** Record excerpts follows **
(** * Organizations, projects, clusters *)

(** The caller becomes administrator of the new organization; that call's failure is
    ignored. *)
Definition create_org (w : nat → Draw) (auth : option AuthContext) (slug name : string) : Rest OrgData :=
  require_platform_admin auth ;!
  lift (validate_slug slug "Org slug") ;!
  let! data := store (w 0%nat) (λ f, RaftStore.create_org f slug name) in
  match auth with
  | Some ctx => λ st, (Ok data, (run_op (w 1%nat).1 (create_membership (w 1%nat).2 (ac_id (ctx_account ctx))
                                  (ScopeOrg (og_slug data)) OrgAdmin (ac_id (ctx_account ctx))) st).1)
  | None => rpc_ret data
  end.
Definition update_org (w : nat → Draw) (auth : option AuthContext) (slug : string) (name : option string)
    (contact : option OrgContact) : Rest OrgData :=
  require_org_admin auth slug ;!
  let! found := read (λ d, get_org d slug) in
  let! org := not_found found (named "Org" slug) in
  store (w 0%nat) (λ f, RaftStore.update_org f (og_slug org) name contact).
Definition delete_org (w : nat → Draw) (auth : option AuthContext) (slug : string) : Rest unit :=
  require_org_admin auth slug ;!
  let! found := read (λ d, get_org d slug) in
  let! org := not_found found (named "Org" slug) in
  store (w 0%nat) (λ f, RaftStore.delete_org f (og_slug org)).

Definition create_project (w : nat → Draw) (auth : option AuthContext) (org_slug slug name : string)
    (description : option string) : Rest ProjectData :=
  require_org_admin auth org_slug ;!
  lift (validate_slug slug "Project slug") ;!
  let! found := read (λ d, get_org d org_slug) in
  let! org := not_found found (named "Org" org_slug) in
  store (w 0%nat) (λ f, RaftStore.create_project f (og_slug org) slug name description).
Definition delete_project (w : nat → Draw) (auth : option AuthContext) (id : string) : Rest unit :=
  if_enforced (let! found := read (λ d, get_project d id) in
               let! project := not_found found (named "Project" id) in
               require_org_admin auth (pj_org_slug project)) ;!
  store (w 0%nat) (λ f, RaftStore.delete_project f id).

Definition create_cluster (w : nat → Draw) (auth : option AuthContext) (org_slug slug name : string)
    (description location : option string) : Rest ClusterData :=
  require_org_admin auth org_slug ;!
  lift (validate_slug slug "Cluster slug") ;!
  let! found := read (λ d, get_org d org_slug) in
  let! org := not_found found (named "Org" org_slug) in
  store (w 0%nat) (λ f, RaftStore.create_cluster f (og_slug org) slug name description location).
Definition update_cluster (w : nat → Draw) (auth : option AuthContext) (slug : string) (name : option string)
    (description location : option (option string)) : Rest ClusterData :=
  cluster_owned auth slug ;!
  store (w 0%nat) (λ f, RaftStore.update_cluster f slug name description location).
Definition delete_cluster (w : nat → Draw) (auth : option AuthContext) (slug : string) : Rest unit :=
  cluster_owned auth slug ;! store (w 0%nat) (λ f, RaftStore.delete_cluster f slug).
Definition add_node_to_cluster (w : nat → Draw) (auth : option AuthContext) (slug node_id : string)
    : Rest ClusterData :=
  cluster_owned auth slug ;! store (w 0%nat) (λ f, RaftStore.add_node_to_cluster f slug node_id).
Definition remove_node_from_cluster (w : nat → Draw) (auth : option AuthContext) (slug node_id : string)
    : Rest ClusterData :=
  cluster_owned auth slug ;! store (w 0%nat) (λ f, RaftStore.remove_node_from_cluster f slug node_id).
** End of Record excerpts **
Scan the data above for the word "ClusterData". Copy every line in which it is found.

    (description location : option string) : Rest ClusterData :=
    (description location : option (option string)) : Rest ClusterData :=
    : Rest ClusterData :=
    : Rest ClusterData :=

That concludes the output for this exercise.